■ **THE TASK**
Where the word "nonce" appears in a line below, copy the whole line.

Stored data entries
(** ** Witnesses *)

Definition demo_container : Container := bare_container demo_hex "shop-web-1" "shop/web" ("sha256:" +:+ demo_hex) "running" 17000000000 [] (Some []).
Definition demo_inventory : InventoryRow :=
  mkInventory (Some (bare_snapshot [demo_container] [mkImage ("sha256:" +:+ demo_hex) ["shop/web:1"] [] 0 0] None)) 6 6.
(** The demo organization with a connected Docker host. *)
Definition demo_host : DB := set_endpoints {["host" := mkEndpoint "org" "env" "docker" "active" [] "host"]}
  (set_inventories {["host" := demo_inventory]} demo_db).

Lemma CreateCommand_confirmed_witness :
  exists c, (CreateCommand ada "host" ActionRemove "shop-web-1" "shop-web-1" (mkExpectation "" "running" None)
               "cmd" 7 "f" demo_host).1 = Ok c /\ c_container c = demo_hex.
Proof.
  set (r := CreateCommand ada "host" ActionRemove "shop-web-1" "shop-web-1" (mkExpectation "" "running" None)
              "cmd" 7 "f" demo_host).
  assert (Hr : exists c, r.1 = Ok c) by (eexists; vm_compute; reflexivity). destruct Hr as [c Hc].
  exists c. split; [exact Hc|].
  destruct (CreateCommand_confirmed ada "host" ActionRemove "shop-web-1" "shop-web-1" (mkExpectation "" "running" None)
              "cmd" 7 "f" demo_host c r.2) as (needs & e & _ & _ & Hconf & _).
  { fold r. rewrite <- Hc. apply surjective_pairing. }
  destruct (Hconf eq_refl) as [Hrm _]. destruct (Hrm eq_refl) as (snap & ct & Hs & Hin & _ & _ & Hid).
  vm_compute in Hs. injection Hs as <-. simpl in Hin. apply list_elem_of_singleton in Hin as ->. exact Hid.
Defined.
Definition appendApplicationRevisionTx (a : TenantAccess) (id : string) (expected : Z) (spec : ApplicationSpec)
    (values : option (gmap string string)) (key nonce : string) (now : time) : tx unit :=
  _ ← ensure (nonempty (EnvironmentID a) && (1 <=? expected) && (expected <=? MaxApplicationRevisions)) ErrInvalid;
  _ ← encoded spec;
  changed ← update_application a id (fun r => (app_latest r =? expected) && (app_latest r <? MaxApplicationRevisions))
              (fun r => with_latest (app_latest r + 1) r);
  if changed =? 0 then
    row ← gets (app_of a id);
    r ← one row ErrNotFound;
    throw (if app_latest r >=? MaxApplicationRevisions then ErrApplicationLimit else ErrRevisionConflict)
  else
    spec ← (match sp_kubernetes spec with
            | Some _ => mret spec
            | None => previous ← revisionSpec a id expected; mret (with_extension spec (carried (sp_kubernetes previous) spec))
            end);
    rd ← encoded spec;
    _ ← insertApplicationRevision a id (expected + 1) rd.1 rd.2 now;
    match values with
    | Some values => sealApplicationValues a id (expected + 1) spec rd.2 values key nonce
    | None => mret tt
    end.

Definition appendApplicationRevision (a : TenantAccess) (id : string) (expected : Z) (spec : ApplicationSpec)
    (values : option (gmap string string)) (key nonce : string) (now : time) (fresh : string) (db : DB) : res StoreErr Z * DB :=
  match uuid_parse id with
  | None => (Fail ErrInvalid, db)
  | Some id =>
      match withTenantTarget a ApplicationEdit (id +:+ "/revisions/" +:+ Itoa (expected + 1))
              (appendApplicationRevisionTx a id expected spec values key nonce now) now fresh db with
      | (Ok _, db') => (Ok (expected + 1), db')
      | (Fail e, db') => (Fail e, db')
      end
  end.
Definition AppendApplicationRevision a id expected spec := appendApplicationRevision a id expected spec None "" "".
Definition ReplaceApplicationRevision a id expected spec (values : option (gmap string string)) :=
  appendApplicationRevision a id expected spec (Some (default ∅ values)).

Definition discard_body (a : TenantAccess) (id : string) (expected : Z) : tx unit :=
  _ ← ensure (nonempty (EnvironmentID a) && (1 <=? expected) && (expected <=? MaxApplicationRevisions)) ErrInvalid;
  row ← gets (app_of a id);
  r ← one row ErrNotFound;
  _ ← ensure (app_latest r =? expected) ErrRevisionConflict;
  adopted ← gets (fun db => count (fun i => bool_decide (i_app i = id)) (instances db));
  _ ← ensure (adopted =? 0) ErrApplicationAdopted;
  _ ← modify (fun db => set_revisions (filter (fun kr => ~ (kr.1.1 = id /\ rev_here a kr.2 = true)) (revisions db)) db);
  modify (delete_application id).
Definition DiscardApplication (a : TenantAccess) (id : string) (expected : Z) (now : time) (fresh : string) (db : DB) : res StoreErr unit * DB :=
  match uuid_parse id with
  | None => (Fail ErrInvalid, db)
  | Some id => withTenantTarget a ApplicationDestroy id (discard_body a id expected) now fresh db
  end.
(* ===== verification/Preflight.v ===== *)
(** * Preflight: what stops a plan (internal/store/application_preflight.go).

    The two diagnostics a plan is minted from, one for a Docker host and one for a cluster, and
    the blockers application_deployment.go adds to them: capabilities, storage classes, live
    inspections.  A blocker is the code's own string, in the code's order.

    A Go map the code only indexes is a finite map; a map it ranges over where the order does not
    reach the result is folded in some order.  SHA-256, which the cluster's object names use, is
    a parameter. *)
From Stdlib Require Import ZArith QArith Lia Ascii String.
From stdpp Require Import base gmap strings list sorting.
From S2P Require Import Prelude Regex Text Grammar NetIP Inspection Paths Frame Inventory Clamp.
From S2P Require Import Reference KubeNames Spec Store TenantAccess Commands Direct.

#[local] Open Scope Z_scope.

(** ** Data *)

Record AdoptedContainer := mkAdopted {
  ac_id : string; ac_name : string; ac_image : string; ac_created : time;
  ac_mounts : option (list Mount); ac_mounts_cut : bool }.
Record AdoptionPreview := mkPreview {
  pv_application : string; pv_application_name : string; pv_revision : Z; pv_endpoint : string;
  pv_endpoint_name : string; pv_project : string; pv_containers : list AdoptedContainer; pv_digest : string }.
Record ApplicationMapping := mkMapping {
  am_instance : string; am_version : Z; am_mapped : Z; am_preview : AdoptionPreview;
  am_services : list string; am_bindings : gmap string string; am_runtime : string;
  am_namespace : string; am_namespaces : list string }.

Record PreflightService := mkRow {
  pf_target : option InspectionTarget; pf_name : string; pf_reference : string; pf_image : string;
  pf_container : string; pf_blockers : list string; pf_mounts : list Mount;
  pf_dropped_binds : list Mount; pf_dropped : list Mount; pf_unsupported_mounts : list Mount;
  pf_unsupported : list string; pf_details : list (string * string) }.
Record DeploymentPreflight := mkPreflight {
  dpf_instance : string; dpf_endpoint : string; dpf_endpoint_name : string; dpf_revision : Z;
  dpf_version : Z; dpf_received : time; dpf_executable : bool;
  dpf_blockers : list string; dpf_services : list PreflightService }.
(** Deleting an instance deletes its resources and image checks (ON DELETE CASCADE). *)
Definition delete_instance (id : string) (db : DB) : DB :=
  set_resources (filter (fun kr => xr_instance kr.2 <> id) (resources db))
  (set_image_checks (filter (fun kc => kc.1.1 <> id) (image_checks db))
  (set_instances (delete id (instances db)) db)).

(** [SELECT ... FROM application_resources WHERE instance_id=? AND endpoint_id=? ORDER BY container_id]. *)
Definition instance_resources (instance endpoint : string) (db : DB) : list (string * ResourceRow) :=
  merge_sort by_first
    (map (fun kr => (kr.1.2, kr.2))
       (List.filter (fun kr => bool_decide (kr.1.1 = endpoint) && bool_decide (xr_instance kr.2 = instance)) (map_to_list (resources db)))).
Definition claimed (endpoint : string) (db : DB) : Z :=
  llen (List.filter (fun kr => bool_decide (kr.1.1 = endpoint)) (map_to_list (resources db))).

Definition deployments_of (a : TenantAccess) (instance state : string) (d : DeploymentRow) : bool :=
  bool_decide (d_org d = OrganizationID a) && bool_decide (d_env d = EnvironmentID a) && bool_decide (d_instance d = instance)
  && bool_decide (d_state d = state).

(** ** The preview *)

Fixpoint project_containers (project : string) (seen : gset string) (cs : list Container) : option (list AdoptedContainer) :=
  match cs with
  | [] => Some []
  | c :: cs' =>
      if negb (bool_decide (ct_project c = project)) then project_containers project seen cs'
      else if negb (re_match hex64 (ct_id c)) || (ct_created c =? zero_time) || bool_decide (ct_image_id c = "") || bool_decide (ct_id c ∈ seen)
      then None
      else match project_containers project ({[ct_id c]} ∪ seen) cs' with
           | Some out => Some (mkAdopted (ct_id c) (ct_name c) (ct_image_id c) (ct_created c) (ct_mounts c) (ct_mounts_cut c) :: out)
           | None => None
           end
  end.
Definition by_id (x y : AdoptedContainer) : Prop := String.leb (ac_id x) (ac_id y) = true.
#[export] Instance by_id_dec : RelDecision by_id.
Proof. intros x y. unfold by_id. apply _. Defined.

Definition inventory_current (received observed now : time) : bool :=
  negb ((time_sub now received >? 3 * Minute) || (time_sub received now >? Minute)
        || (time_sub now observed >? 5 * Minute) || (time_sub observed now >? 5 * Minute)).

Section adoption.
Context (uuid_parse : string -> option string).
Context (Marshal : ApplicationSpec -> string) (Unmarshal : string -> option ApplicationSpec) (sum_hex : string -> string).
Context (preview_digest : AdoptionPreview -> string).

■ **SOLUTION TO THIS EXERCISE**
    (values : option (gmap string string)) (key nonce : string) (now : time) : tx unit :=
    | Some values => sealApplicationValues a id (expected + 1) spec rd.2 values key nonce
    (values : option (gmap string string)) (key nonce : string) (now : time) (fresh : string) (db : DB) : res StoreErr Z * DB :=
              (appendApplicationRevisionTx a id expected spec values key nonce now) now fresh db with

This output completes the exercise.